WITHIN two or three days, he said, his first green flute had shriveled.
“It looked like a piece of asparagus or celery. I was completely shocked,” he said.
He did not know then that the wood must be dry. Drying the wood is a lengthy process that begins with heating the bamboo over a coal fire – the liquid and oils bubble out, then it is placed to dry in the sun for six months. After, it is left in the shade for up to six years.
He has made more than 1,000 flutes since then, he estimates, of varying qualities, some more similar to Western flutes than the shakahachi, many of which he sold in craft shows around the northwestern United States.
PRACTICE flutes for beginners sell for $100 and up. Traditional Japanese flutes, he said, fetch an average price of $2,000 – although he has seen some that cost up to $10,000.
The traditional Japanese songs are divided in three types – Zen, folk and classical. Zen songs are those peaceful and airy notes that are the expressions of a blowing meditation.
The folk songs are those that might be heard today in a Japanese restaurant and the classical are performance pieces accompanied by two stringed instruments – the six-foot koto and the banjo-like Shamisen.
Even with an audience, it seems as if he is playing the flute alone to himself – his eyes close as if he is only attentive to the music and his head shakes out the tail ends of each breath into the bamboo stalk.
THERE is a sudden expulsion of the breath at the top of each musical phrase that then trickles more steadily through the melodic warbles until he draws a new breath. The effect reminds the listener of the presence of the player, of the breath itself and demands a state of attentiveness.

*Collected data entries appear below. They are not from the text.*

(* ===== verification/Repository.v ===== *)
(** * The repository interface

    What the HTTP handlers rely on in the alert store, as a class of operations with its
    laws; [AlertStore] of [src/store.rs] implements it.  The laws speak of the abstract
    repository: the alerts each actor owns. *)

From S2P Require Import Prelude Str Float Ids Model Auth Database Store.
Open Scope N_scope.

Class AlertRepo (R : Type) := {
  repo_list : Link → R → VerifiedActor → result StoreError (list AlertRule);
  repo_get : Link → R → VerifiedActor → Uuid → result StoreError (option AlertRule);
  repo_create : Link → DateTime → Uuid → R → VerifiedActor → CreateAlertRule →
    result StoreError AlertRule * R;
  repo_durable : R → bool;
}.

Class AlertRepoLaws (R : Type) `{AlertRepo R} := {
  (** What an actor owns, the states that occur, and an unused id. *)
  repo_owned : R → VerifiedActor → list AlertRule;
  repo_wf : R → Prop;
  repo_fresh : R → VerifiedActor → Uuid → Prop;
  (** The form in which a created rule reads back. *)
  repo_stored : R → AlertRule → AlertRule;

  repo_stored_id s r : ar_id (repo_stored s r) = ar_id r;
  repo_list_owned link s a l r : repo_list link s a = Ok l → r ∈ l → r ∈ repo_owned s a;
  repo_get_owned link s a id r :
    repo_wf s → repo_get link s a id = Ok (Some r) → r ∈ repo_owned s a ∧ ar_id r = id;
  repo_create_wf link now id s a input res s' :
    repo_wf s → repo_fresh s a id → f32_valid (ca_similarity_threshold input) = true →
    repo_create link now id s a input = (res, s') → repo_wf s';
  repo_create_ok link now id s a input r s' :
    repo_wf s → repo_fresh s a id → f32_valid (ca_similarity_threshold input) = true →
    repo_create link now id s a input = (Ok r, s') →
    r = into_rule input id now ∧ repo_owned s' a ≡ₚ repo_stored s r :: repo_owned s a;
  repo_create_err link now id s a input e s' :
    repo_wf s → repo_fresh s a id → f32_valid (ca_similarity_threshold input) = true →
    repo_create link now id s a input = (Err e, s') →
    s' = s ∨ link = LinkLost ∧
      repo_owned s' a ≡ₚ repo_stored s (into_rule input id now) :: repo_owned s a;
  repo_create_frame link now id s a input res s' b :
    repo_wf s → repo_fresh s a id → f32_valid (ca_similarity_threshold input) = true →
    repo_create link now id s a input = (res, s') → b ≠ a →
    repo_owned s' b ≡ₚ repo_owned s b;
}.

(** ** [AlertStore] *)

#[export] Instance alert_store_repo `{Postgres, Serde, HashMapIter} : AlertRepo AlertStore := {|
  repo_list := list_alerts;
  repo_get := get;
  repo_create := create;
  repo_durable := database_configured;
|}.

Section laws.
Context `{StorageLaws} `{HashMapIter}.

Lemma get_owned link self actor id r :
  store_wf self → get link self actor id = Ok (Some r) → r ∈ abs self actor ∧ ar_id r = id.
Proof.
  intros Hwf. unfold get. destruct (database self) as [db|] eqn:Hd; cbn [is_some].
  - intros Hg. apply bind_Ok_iff in Hg as (l & Hl & [= Hf]).
    apply List.find_some in Hf as [Hin Hid%bool_decide_eq_true]. split; [|done].
    eapply list_alerts_owned; [exact Hl|]. by apply list_elem_of_In.
  - intros [= Hg]. split; [apply elem_of_abs_fallback; eauto|].
    unfold store_wf in Hwf. rewrite Hd in Hwf. eauto.
Qed.

#[export] Instance alert_store_laws : AlertRepoLaws AlertStore.
Proof.
  refine {| repo_owned := abs; repo_wf := store_wf; repo_fresh := fresh_in;
            repo_stored := stored |}; cbn [repo_list repo_get repo_create alert_store_repo].
  - intros s r. unfold stored. by destruct (database s).
  - intros *. apply list_alerts_owned.
  - intros *. apply get_owned.
  - intros link now id s a input res s' Hwf Hfr Hf Hc.
    destruct (create_cases _ _ _ _ _ _ _ _ Hc) as [[-> _]|(Hv%validate_create_ok & Hins & _)];
      [done|]. by eapply inserted_wf; [|apply into_rule_ok| |].
  - intros link now id s a input r s' Hwf Hfr Hf Hc.
    destruct (create_cases _ _ _ _ _ _ _ _ Hc)
      as [[_ [e [=]]]|(Hv%validate_create_ok & Hins & [[= ->]|[_ [=]]])].
    split; [done|]. by eapply inserted_abs_own; [apply into_rule_ok|..].
  - intros link now id s a input e s' Hwf Hfr Hf Hc.
    destruct (create_cases _ _ _ _ _ _ _ _ Hc)
      as [[-> _]|(Hv%validate_create_ok & Hins & [[=]|[-> _]])]; [by left|right].
    split; [done|]. by eapply inserted_abs_own; [apply into_rule_ok|..].
  - intros link now id s a input res s' b Hwf Hfr Hf Hc Hne.
    destruct (create_cases _ _ _ _ _ _ _ _ Hc) as [[-> _]|(Hv%validate_create_ok & Hins & _)];
      [done|].
    by destruct (inserted_frame link s a (into_rule input id now) s' b Hwf Hfr Hins Hne)
      as (_ & ? & _).
Defined.
End laws.
(** C32: an accepted command is answered exactly when the server converts its actor.  The actor's
    text is bound for a [uuid] column; whether the server takes it decides what becomes of a
    command that was accepted, whose keys are new and whose alerts and event read and serialize.
    When it is converted and nothing fails, processing succeeds and records the reply
    "completed" with exactly those alerts, addressed to the tenant's event subject: the lengths
    the acceptance test admits satisfy every [CHECK] of the three tables.  When it is not, the
    inbox insert fails, and under any faults, clock and database the command gets an error,
    leaves no row and is never answered. *)
Theorem conversion_decides_commands `{!Crypto} tenant key now_ms now fresh c db subject alerts payload :
  let reply := completed_reply (correlation_id c) alerts in
  command_accepted tenant key now_ms c = true → transport_wf db → ¬ duplicate c db →
  outbox db !! fresh = None →
  uuid_parse (actor_subject (cmd_operation c)) = Some subject →
  read_alerts LinkUp db (mk_actor subject (cmd_product_tenant c)) = Ok alerts →
  event_to_value (reply_event fresh c reply) = Some payload →
  match text_as_uuid (actor_subject (cmd_operation c)) with
  | Some owner =>
      process_command no_faults now fresh c db =
        (Ok tt, recorded now fresh c owner payload (lit "completed") db) ∧
      out_subject (outbox_row now fresh c payload) = event_subject tenant
  | None =>
      process_command no_faults now fresh c db = (Err (lit "persist JetStream inbox failed"), db) ∧
      ∀ f now' fresh' db', ∃ e, process_command f now' fresh' c db' = (Err e, db')
  end.
Proof.
  intros reply Hacc%command_accepted_iff Hwf Hdup Hfr Hs Hr Hp.
  destruct (text_as_uuid _) as [owner|] eqn:Ho.
  - destruct Hacc as [Ht Hot _ Hd _ [_ _ _ Hten _ _]]. split; [|by cbn; rewrite Ht].
    rewrite (first_delivery_runs no_faults now fresh c db owner reply payload); [done..|].
    split; try done; [by left|exists subject; cbn [f_query no_faults]; by rewrite Hr|].
    rewrite Hot in Hten. subst tenant. by apply accepted_checks.
  - split.
    + unfold process_command, no_faults. cbn [begin f_begin f_inbox].
      unfold tx_execute, INSERT_INBOX_SQL. cbn [tx_state work]. by rewrite Ho.
    + intros f now' fresh' db'. destruct (process_unconvertible f now' fresh' c db' Ho) as [[e He] Hdb].
      exists e. destruct (process_command _ _ _ _ _) as [r d]. cbn [fst snd] in *. congruence.
Qed.
End properties.

(** ** A concrete encoding of replies, and examples *)

Module SampleReply.
Module Instances.
#[export] Instance reply_json : ReplyJson := {|
  alerts_to_value l := VArray ((λ r, VString (ar_name r)) <$> l);
  event_to_value e := Some (VObject
    [(lit "dedupe_key", VString (ev_dedupe_key e));
     (lit "status", VString (reply_status (ev_reply e)));
     (lit "result", default VNull (reply_result (ev_reply e)))]);
|}.
End Instances.
End SampleReply.
Import CanonicalInstances SampleStorage SampleStorage.Instances SampleCommand.Instances
  SampleReply.Instances.

Lemma sample_db_wf n :
  forallb (λ p, bool_decide (al_id (snd p) = fst p)) (map_to_list (alerts (sample_db n))) = true →
  transport_wf (sample_db n).
Proof.
  intros Hc. pose proof (table_check _ (λ k row, bool_decide (al_id row = k)) Hc) as Hk.
  split; [split|..]; intros *; cbn [inbox outbox statuses sample_db set_alerts empty_db];
    rewrite ?lookup_empty; try done.
  intros E. apply Hk in E. by apply bool_decide_eq_true in E.
Qed.
Lemma sample_db_new n : ¬ duplicate SampleCommand.command (sample_db n).
Proof.
  intros (k & i & Hi & _). cbn [inbox sample_db set_alerts empty_db] in Hi.
  by rewrite lookup_empty in Hi.
Qed.
Definition sample_run (f : Faults) : result str unit * Db :=
  process_command f 5000 (uuid_of 77) SampleCommand.command (sample_db 2).

Lemma process_command_atomic_witness :
  let lost := mk_faults LinkUp LinkUp Answered LinkUp LinkUp LinkLost in
  transport_wf (sample_db 2) ∧ is_err (fst (sample_run lost)) = true ∧
  length (rows (inbox (snd (sample_run lost)))) = 1%nat ∧
  ((snd (sample_run lost) = sample_db 2 ∧
     ((∃ e, fst (sample_run lost) = Err e) ∨
      fst (sample_run lost) = Ok tt ∧ duplicate SampleCommand.command (sample_db 2))) ∨
   ∃ owner reply payload,
     first_delivery lost 5000 (uuid_of 77) SampleCommand.command (sample_db 2) owner reply payload ∧
     snd (sample_run lost) =
       recorded 5000 (uuid_of 77) SampleCommand.command owner payload (reply_status reply)
         (sample_db 2) ∧
     (fst (sample_run lost) = Ok tt ∨
      (∃ e, fst (sample_run lost) = Err e) ∧ f_commit lost = LinkLost)).
Proof.
  intros lost. assert (transport_wf (sample_db 2)) as Hwf by (apply sample_db_wf; by vm_compute).
  split; [exact Hwf|]. split; [by vm_compute|]. split; [by vm_compute|].
  apply process_command_atomic; [exact Hwf|]. apply surjective_pairing.
Defined.

Lemma redelivery_idempotent_witness :
  process_command no_faults 6000 (uuid_of 78) SampleCommand.command (snd (sample_run no_faults))
    = (Ok tt, snd (sample_run no_faults)).
Proof.
  apply (redelivery_idempotent no_faults 5000 (uuid_of 77) SampleCommand.command (sample_db 2)
    (fst (sample_run no_faults)) (snd (sample_run no_faults)) no_faults 6000 (uuid_of 78)).
  - apply sample_db_wf. by vm_compute.
  - apply surjective_pairing.
  - left. by vm_compute.
Defined.

Lemma failed_query_has_no_reply_witness :
  let f := mk_faults LinkUp LinkUp ServerError LinkUp LinkUp LinkUp in
  (∃ e, fst (sample_run f) = Err e) ∧ snd (sample_run f) = sample_db 2.
Proof.
  intros f. apply (failed_query_has_no_reply f); [apply sample_db_wf; by vm_compute| |done|done].
  apply sample_db_new.
Defined.

(** A server without a conversion from [text] to [uuid]. *)
Definition typed_postgres : Postgres := {|
  text_as_uuid _ := None; text_as_jsonb := @text_as_jsonb postgres;
  store_time := @store_time postgres;
|}.
Definition sample_alerts : list AlertRule :=
  match read_alerts LinkUp (sample_db 2) actor_a with Ok l => l | Err _ => [] end.
Definition sample_reply_payload : Value :=
  default VNull (event_to_value (reply_event (uuid_of 77) SampleCommand.command
    (completed_reply (correlation_id SampleCommand.command) sample_alerts))).
Lemma conversion_decides_commands_witness :
  length sample_alerts = 2%nat ∧
  sample_run no_faults =
    (Ok tt, recorded 5000 (uuid_of 77) SampleCommand.command (uuid_of 1) sample_reply_payload
              (lit "completed") (sample_db 2)) ∧
  @process_command _ typed_postgres _ _ no_faults 5000 (uuid_of 77) SampleCommand.command empty_db =
    (Err (lit "persist JetStream inbox failed"), empty_db).
Proof.
  split; [by vm_compute|]. split.
  - pose proof (conversion_decides_commands SampleCommand.tenant SampleCommand.key
      SampleCommand.now_ms 5000 (uuid_of 77) SampleCommand.command (sample_db 2) (uuid_of 1)
      sample_alerts sample_reply_payload) as Hc.
    assert (text_as_uuid (actor_subject (cmd_operation SampleCommand.command)) = Some (uuid_of 1))
      as E by (by vm_compute).
    rewrite E in Hc. apply Hc; clear.
    + by vm_compute.
    + apply sample_db_wf. by vm_compute.
    + apply sample_db_new.
    + by apply lookup_empty.
    + by vm_compute.
    + by vm_compute.
    + by vm_compute.
  - pose proof (@conversion_decides_commands _ typed_postgres _ _ _ SampleCommand.tenant
      SampleCommand.key SampleCommand.now_ms 5000 (uuid_of 77) SampleCommand.command empty_db
      (uuid_of 1) [] (default VNull (event_to_value (reply_event (uuid_of 77) SampleCommand.command
        (completed_reply (correlation_id SampleCommand.command) []))))) as Hc.
    cbn [text_as_uuid typed_postgres] in Hc. apply Hc; clear.
    + by vm_compute.
    + apply empty_transport_wf.
    + intros (k & i & Hi & _). cbn in Hi. by rewrite lookup_empty in Hi.
    + by apply lookup_empty.
    + by vm_compute.
    + reflexivity.
    + by vm_compute.
Defined.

He does not shackle himself to the centuries of Japanese tradition, rather he plucks influences from his own experiences as a jazz saxophone player and welltraveled music aficionado.
“It’s not about meditation when I perform, it’s about bringing this tradition to people,” he said.
HIS interpretations have lent atmosphere to TV commercials and movies. He also has taught students and made five recordings. One recording is of the traditional arrangements which he reads from copies of original, handwritten Japanese notes. The others are his own inventions, imbued with his affinity for jazz, other African-influenced rhythms and a grab-bag of sounds that, collectively, he calls world music.